* Directions for this task *
Filter the entries that follow, copying every line in which the word "else" appears.

* Data in this exercise *
(** * gofi: the item-ingestion pipeline of the terminal file browser

    A shallow embedding of [main.go]: the directory scanner, the two
    buffered channels, the ingestion loop with its [select], the
    [addItem] update path and the input-capture handler, followed by
    the properties of the pipeline.

    Goroutines are modelled as an interleaving of atomic steps over
    one shared [Application] value; every step is tagged with the
    goroutine that performs it. *)

From Stdlib Require Import ZArith List String Ascii Bool Lia DecimalString.
Import ListNotations.
Open Scope string_scope.
Open Scope list_scope.
Open Scope Z_scope.

Set Implicit Arguments.

(* ================================================================= *)
(** ** Strings and formatting ([fmt], [log]) *)

Module Fmt.
Local Open Scope string_scope.

(** The newline character of a Go string literal. *)
Definition nl : string := String (ascii_of_nat 10) EmptyString.

(** The verb [%d] at a Go [int]. *)
Definition itoa (z : Z) : string := NilZero.string_of_int (Z.to_int z).

(** [fmt.Println] puts a blank between its operands and ends the line. *)
Definition Println (operands : list string) : string :=
  String.concat " " operands ++ nl.

(** [log.Printf] ends the line when the format does not. *)
Definition Printfln (formatted : string) : string := formatted ++ nl.

(** [sub] occurs somewhere in [s]. *)
Definition Contains (s sub : string) : Prop :=
  exists pre post, s = pre ++ sub ++ post.

(** Go's [int] is 64 bits wide on the platforms tview runs on. *)
Definition wrap_int (z : Z) : Z :=
  (z + 2 ^ 63) mod 2 ^ 64 - 2 ^ 63.

End Fmt.

(* ================================================================= *)
(** ** Buffered Go channels *)

Module Chan.

Record t (A : Type) : Type := mk
  { buf : list A;        (* values sent and not yet received, oldest first *)
    cap : nat;           (* the capacity given to [make] *)
    closed : bool }.

Arguments mk {A} _ _ _.

Definition make {A} (capacity : nat) : t A := mk [] capacity false.

Inductive sent (A : Type) : Type :=
| Sent (c : t A)         (* the value went into the buffer *)
| SendBlocks             (* buffer full: the sender waits *)
| SendPanics.            (* "send on closed channel" *)

Arguments Sent {A} _.
Arguments SendBlocks {A}.
Arguments SendPanics {A}.

(** [c <- v]. *)
Definition send {A} (c : t A) (v : A) : sent A :=
  if closed c then SendPanics
  else if (List.length (buf c) <? cap c)%nat
       then Sent (mk (buf c ++ [v]) (cap c) false)
       else SendBlocks.

(** A receive case of a [select] can proceed. *)
Definition ready {A} (c : t A) : bool :=
  match buf c with
  | [] => closed c
  | _ :: _ => true
  end.

(** [v := <-c] when it can proceed; a closed and drained channel
    yields the zero value. *)
Definition recv {A} (zero : A) (c : t A) : option (A * t A) :=
  match buf c with
  | v :: rest => Some (v, mk rest (cap c) (closed c))
  | [] => if closed c then Some (zero, c) else None
  end.

(** [close(c)]; closing twice panics. *)
Definition close {A} (c : t A) : option (t A) :=
  if closed c then None else Some (mk (buf c) (cap c) true).

End Chan.

(* ================================================================= *)
(** ** Items *)

Record Item : Type := mkItem
  { Title : string;
    Description : string;
    Footer : string }.
(** * gtk-gnutella core: host cache, search queues, background tasks

    A shallow embedding of the three subsystems of the client core

    - [SQ]     search queues              (src/core/sq.c)
    - [BG]     background task scheduler  (bg.c)
    - [HCACHE] host caches                (src/core/hcache.c)

    together with the properties of their behaviour.

    Conventions.  C integers are [Z]; where the source relies on a
    conversion between signed and unsigned 32-bit values the wrap-around is
    written out with [to_guint].  A [g_assert] that fails, or a NULL pointer
    that is dereferenced, stops the program: such executions yield [Abort].
    Loops are unrolled by a fuel argument that the entry point supplies. *)

From Stdlib Require Import ZArith QArith Qround Lia Lqa Bool.
From stdpp Require Import base option list gmap.

Local Open Scope Z_scope.
#[local] Set Warnings "-clear-no-such-hyp".

(** ** Results of a run *)

Inductive result (A : Type) : Type :=
| Ok (a : A)
| Abort
| OutOfFuel.

Arguments Ok {A} a.
Arguments Abort {A}.
Arguments OutOfFuel {A}.

#[global] Instance result_ret : MRet result := fun _ a => Ok a.
#[global] Instance result_bind : MBind result := fun _ _ f r =>
  match r with
  | Ok a => f a
  | Abort => Abort
  | OutOfFuel => OutOfFuel
  end.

* Written answer *
  else if (List.length (buf c) <? cap c)%nat
       else SendBlocks.
  | [] => if closed c then Some (zero, c) else None
  if closed c then None else Some (mk (buf c) (cap c) true).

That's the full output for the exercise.